= What you have to do =
Could you please find each line in the records that contains the word "ParseResume" and copy it?

(Collected data)

* * * *

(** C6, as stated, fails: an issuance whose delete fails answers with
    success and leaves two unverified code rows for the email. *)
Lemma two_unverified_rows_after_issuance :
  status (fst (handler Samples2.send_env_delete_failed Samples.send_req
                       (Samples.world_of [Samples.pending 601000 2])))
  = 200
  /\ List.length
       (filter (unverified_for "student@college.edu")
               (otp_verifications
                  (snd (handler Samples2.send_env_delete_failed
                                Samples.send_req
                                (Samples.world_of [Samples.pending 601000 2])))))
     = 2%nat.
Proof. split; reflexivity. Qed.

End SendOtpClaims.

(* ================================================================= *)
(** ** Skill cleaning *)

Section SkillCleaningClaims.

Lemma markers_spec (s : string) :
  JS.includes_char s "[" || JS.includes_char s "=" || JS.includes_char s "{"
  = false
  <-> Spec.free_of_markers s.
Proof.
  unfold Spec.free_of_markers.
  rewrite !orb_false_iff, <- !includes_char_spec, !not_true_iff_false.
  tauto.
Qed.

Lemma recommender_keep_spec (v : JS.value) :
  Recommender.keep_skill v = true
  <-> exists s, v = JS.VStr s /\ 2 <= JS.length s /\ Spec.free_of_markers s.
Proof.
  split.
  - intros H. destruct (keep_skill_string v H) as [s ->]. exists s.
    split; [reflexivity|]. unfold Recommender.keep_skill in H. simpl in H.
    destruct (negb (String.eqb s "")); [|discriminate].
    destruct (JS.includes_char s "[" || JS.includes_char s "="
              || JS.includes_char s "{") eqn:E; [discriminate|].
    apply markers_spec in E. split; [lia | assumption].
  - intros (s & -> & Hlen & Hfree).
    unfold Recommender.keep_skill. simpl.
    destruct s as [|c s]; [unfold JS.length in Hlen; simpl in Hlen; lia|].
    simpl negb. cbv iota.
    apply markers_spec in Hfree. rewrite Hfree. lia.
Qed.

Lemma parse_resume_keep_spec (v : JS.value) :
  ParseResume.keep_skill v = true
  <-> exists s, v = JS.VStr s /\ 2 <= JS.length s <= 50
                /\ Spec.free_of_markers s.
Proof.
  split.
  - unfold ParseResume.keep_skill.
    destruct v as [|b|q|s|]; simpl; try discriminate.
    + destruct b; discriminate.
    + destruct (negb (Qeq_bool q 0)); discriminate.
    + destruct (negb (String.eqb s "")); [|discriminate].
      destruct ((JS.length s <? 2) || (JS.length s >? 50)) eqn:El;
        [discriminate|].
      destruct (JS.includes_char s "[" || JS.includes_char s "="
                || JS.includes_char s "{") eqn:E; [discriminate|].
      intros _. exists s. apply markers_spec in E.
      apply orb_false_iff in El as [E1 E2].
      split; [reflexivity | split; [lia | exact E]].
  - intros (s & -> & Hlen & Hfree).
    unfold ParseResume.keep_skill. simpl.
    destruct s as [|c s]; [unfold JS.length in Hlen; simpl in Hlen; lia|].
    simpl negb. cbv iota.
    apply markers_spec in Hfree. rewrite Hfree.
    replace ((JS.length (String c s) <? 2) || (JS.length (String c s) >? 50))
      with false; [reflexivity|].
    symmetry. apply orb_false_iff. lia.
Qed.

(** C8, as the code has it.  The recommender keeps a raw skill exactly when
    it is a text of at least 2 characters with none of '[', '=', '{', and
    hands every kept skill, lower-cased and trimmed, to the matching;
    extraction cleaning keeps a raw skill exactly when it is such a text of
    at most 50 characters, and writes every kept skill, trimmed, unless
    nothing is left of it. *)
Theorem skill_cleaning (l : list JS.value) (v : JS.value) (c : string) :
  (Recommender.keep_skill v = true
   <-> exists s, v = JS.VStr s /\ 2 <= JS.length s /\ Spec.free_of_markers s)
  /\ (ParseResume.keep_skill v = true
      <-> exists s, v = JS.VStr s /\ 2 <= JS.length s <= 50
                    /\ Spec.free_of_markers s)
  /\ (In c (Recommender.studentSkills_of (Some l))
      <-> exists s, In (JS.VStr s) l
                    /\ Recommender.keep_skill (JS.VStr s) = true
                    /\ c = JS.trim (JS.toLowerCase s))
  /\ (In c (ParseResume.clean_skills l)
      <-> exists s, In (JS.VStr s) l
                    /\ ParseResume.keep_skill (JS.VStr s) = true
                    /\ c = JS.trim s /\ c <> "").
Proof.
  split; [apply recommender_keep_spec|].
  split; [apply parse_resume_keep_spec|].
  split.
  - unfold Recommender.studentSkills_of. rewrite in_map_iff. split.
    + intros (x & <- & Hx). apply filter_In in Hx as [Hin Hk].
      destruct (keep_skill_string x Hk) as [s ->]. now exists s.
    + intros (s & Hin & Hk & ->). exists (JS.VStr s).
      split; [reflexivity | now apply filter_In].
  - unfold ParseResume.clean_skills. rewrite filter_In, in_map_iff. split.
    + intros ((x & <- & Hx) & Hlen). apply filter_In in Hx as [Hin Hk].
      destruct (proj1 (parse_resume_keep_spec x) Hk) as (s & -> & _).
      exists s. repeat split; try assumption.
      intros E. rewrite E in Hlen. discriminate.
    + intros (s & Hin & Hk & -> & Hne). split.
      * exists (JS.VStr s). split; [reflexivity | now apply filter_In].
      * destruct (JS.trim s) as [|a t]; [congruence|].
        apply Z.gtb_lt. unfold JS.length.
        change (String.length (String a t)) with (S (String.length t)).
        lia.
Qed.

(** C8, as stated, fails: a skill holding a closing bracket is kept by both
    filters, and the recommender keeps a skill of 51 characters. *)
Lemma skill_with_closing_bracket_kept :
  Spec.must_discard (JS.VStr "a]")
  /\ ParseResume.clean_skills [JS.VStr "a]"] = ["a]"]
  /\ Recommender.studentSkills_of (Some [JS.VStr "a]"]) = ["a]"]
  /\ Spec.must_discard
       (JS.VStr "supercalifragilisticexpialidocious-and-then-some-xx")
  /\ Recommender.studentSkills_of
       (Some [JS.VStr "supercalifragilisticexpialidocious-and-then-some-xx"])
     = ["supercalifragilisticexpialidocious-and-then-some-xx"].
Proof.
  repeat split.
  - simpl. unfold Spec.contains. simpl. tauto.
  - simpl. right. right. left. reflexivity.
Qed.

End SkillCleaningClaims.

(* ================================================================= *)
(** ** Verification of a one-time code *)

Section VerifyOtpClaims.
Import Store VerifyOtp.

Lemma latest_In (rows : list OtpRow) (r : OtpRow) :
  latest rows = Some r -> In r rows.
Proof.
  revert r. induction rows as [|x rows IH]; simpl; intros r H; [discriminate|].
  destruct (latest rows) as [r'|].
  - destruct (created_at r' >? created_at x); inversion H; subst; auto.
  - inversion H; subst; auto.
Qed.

* * * *

= Written answer =
  ParseResume.keep_skill v = true
  - unfold ParseResume.keep_skill.
    unfold ParseResume.keep_skill. simpl.
  /\ (ParseResume.keep_skill v = true
  /\ (In c (ParseResume.clean_skills l)
                    /\ ParseResume.keep_skill (JS.VStr s) = true
  - unfold ParseResume.clean_skills. rewrite filter_In, in_map_iff. split.
  /\ ParseResume.clean_skills [JS.VStr "a]"] = ["a]"]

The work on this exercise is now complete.